Studio album by The Melvins
- Released: November 1, 1989
- Recorded: May 1989
- Genre: Sludge metal; hardcore punk; grunge;
- Length: 33:48
- Label: Boner
- Producer: Mark Deutrom

The Melvins chronology
| Gluey Porch Treatments (1987) | Ozma (1989) | Your Choice Live Series Vol.12 (1991) |

Singles from Ozma
- "Oven"/"Revulsion"/"We Reach"" Released: 1989;

= Ozma (album) =

Ozma is the second studio album by the Melvins, released in 1989 through Boner Records. It is the first Melvins album to feature Lori Black on bass guitar and was recorded when the band relocated to San Francisco.

==Background and release==
"Love Thing" is a cover of the Kiss song "Love Theme from KISS" from their eponymous debut album. "Creepy Smell" begins with the intro to the song "Living In Sin" from Gene Simmons' solo album. "Candy-O" is originally by the Cars and was a bonus track on the cassette and CD editions.

The title refers to the character Princess Ozma from the Oz series of books.

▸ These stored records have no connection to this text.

Let duration_of := Voices.get_audio_duration_seconds librosa_load.
Let validate :=
  Voices.validate_audio_file os_path_exists os_path_getsize librosa_load.

Lemma duration_of_undecodable path e :
  librosa_load path None = Raise e -> duration_of path = 0%float.
Proof.
  intros H. unfold duration_of, Voices.get_audio_duration_seconds.
  now rewrite H.
Qed.

Lemma duration_of_number path : is_nan (duration_of path) = false.
Proof.
  unfold duration_of, Voices.get_audio_duration_seconds.
  destruct (librosa_load path None) as [[audio sr]|e]; cbn [bind]; [|reflexivity].
  unfold truediv. destruct (sr =? 0); [reflexivity|].
  destruct (is_finite _) eqn:Hfin; [|reflexivity].
  unfold is_finite in Hfin. apply negb_true_iff, orb_false_iff in Hfin.
  exact (proj1 Hfin).
Qed.

Lemma validate_accepts_iff path :
  fst (validate path 10) = true
  <-> os_path_exists path = true
      /\ os_path_getsize path <= 100 * 1024 * 1024
      /\ (1 <=? duration_of path)%float = true
      /\ (duration_of path <=? 600)%float = true.
Proof.
  pose proof (duration_of_number path) as Hnum.
  unfold validate, Voices.validate_audio_file. fold duration_of.
  change (float_of_int (10 * 60)) with 600%float.
  destruct (os_path_exists path); cbn [negb]; [|cbn; intuition congruence].
  destruct (Z.ltb_spec (100 * 1024 * 1024) (os_path_getsize path)) as [Hbig|Hok].
  { cbn [fst]. split; [discriminate|]. intros (_ & Hle & _). lia. }
  destruct (600 <? duration_of path)%float eqn:Hlong.
  { cbn [fst]. split; [discriminate|]. intros (_ & _ & _ & Hle).
    apply FloatOrder.leb_ltb_false in Hle. congruence. }
  destruct (duration_of path <? 1)%float eqn:Hshort.
  { cbn [fst]. split; [discriminate|]. intros (_ & _ & Hle & _).
    apply FloatOrder.leb_ltb_false in Hle. congruence. }
  cbn [fst]. split; [intros _|reflexivity].
  split; [reflexivity|]. split; [exact Hok|]. split.
  - now apply FloatOrder.ltb_false_leb.
  - now apply FloatOrder.ltb_false_leb.
Qed.


End ValidationFacts.

Example validate_demo_voice :
  Voices.validate_audio_file demo_exists demo_getsize demo_decode "voice.wav" 10
  = (true, "Valid"%string).
Proof. vm_compute. reflexivity. Qed.

Example validate_messages :
  Voices.validate_audio_file (fun _ => true) (fun _ => 104857601)
    demo_decode "voice.wav" 10
  = (false, "File too large. Maximum size is 100MB"%string)
  /\ Voices.validate_audio_file (fun _ => true) demo_getsize
       (fun _ _ => Ok (repeat 0%float 1202, 2)) "voice.wav" 10
     = (false, "Audio too long. Maximum duration is 10 minutes"%string)
  /\ Voices.validate_audio_file (fun _ => true) demo_getsize
       demo_decode "noise.bin" 10
     = (false, "Audio too short. Minimum duration is 1 second"%string).
Proof. repeat split; vm_compute; reflexivity. Qed.

Example add_unreadable_upload :
  Voices.add_voice_sample (fun _ => true) demo_getsize demo_decode string
    demo_save_upload demo_store ".wav"
  = Raise (HTTPException 400 "Audio too short. Minimum duration is 1 second").
Proof. vm_compute. reflexivity. Qed.

(** ** Deleting temporary files *)

Lemma range_from_zero (n : Z) :
  range 0 n 1 = Ok (map Z.of_nat (seq 0 (Z.to_nat n))).
Proof.
  unfold range. cbn [Z.eqb]. f_equal.
  assert (Hlen : range_len 0 n 1 = Z.max 0 n).
  { unfold range_len. cbn [Z.ltb Z.compare andb].
    destruct (Z.ltb_spec 0 n) as [Hpos|Hneg].
    - rewrite Z.div_1_r. lia.
    - lia. }
  rewrite Hlen. replace (Z.to_nat (Z.max 0 n)) with (Z.to_nat n) by lia.
  apply map_ext. intros k. lia.
Qed.

Section CleanupFacts.

Import Cleanup.

Variable answers : Z -> attempt_answers.
Variable max_retries : Z.
Variable delay : float.

Let loop := attempts_loop answers max_retries delay.

Lemma sleep_valid seconds trace :
  valid_sleep seconds = true -> sleep seconds trace = Ok (trace ++ [Slept seconds]).
Proof.
  unfold valid_sleep, sleep. intros H. apply negb_true_iff in H. now rewrite H.
Qed.

Lemma sleep_unlinks seconds trace trace' :
  sleep seconds trace = Ok trace' ->
  length (filter is_unlink trace') = length (filter is_unlink trace).
Proof.
  unfold sleep. destruct (_ || _); [discriminate|]. intros [= <-].
  rewrite filter_app. cbn. now rewrite app_nil_r.
Qed.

The CD version includes the entire Gluey Porch Treatments album. The track listing that is printed on the CD lists 34 tracks, but the CD only has 33 tracks. This is due to "Exact Paperbacks" and "Happy Grey or Black" being mistakenly combined on track 23 and not split into separate tracks as credited.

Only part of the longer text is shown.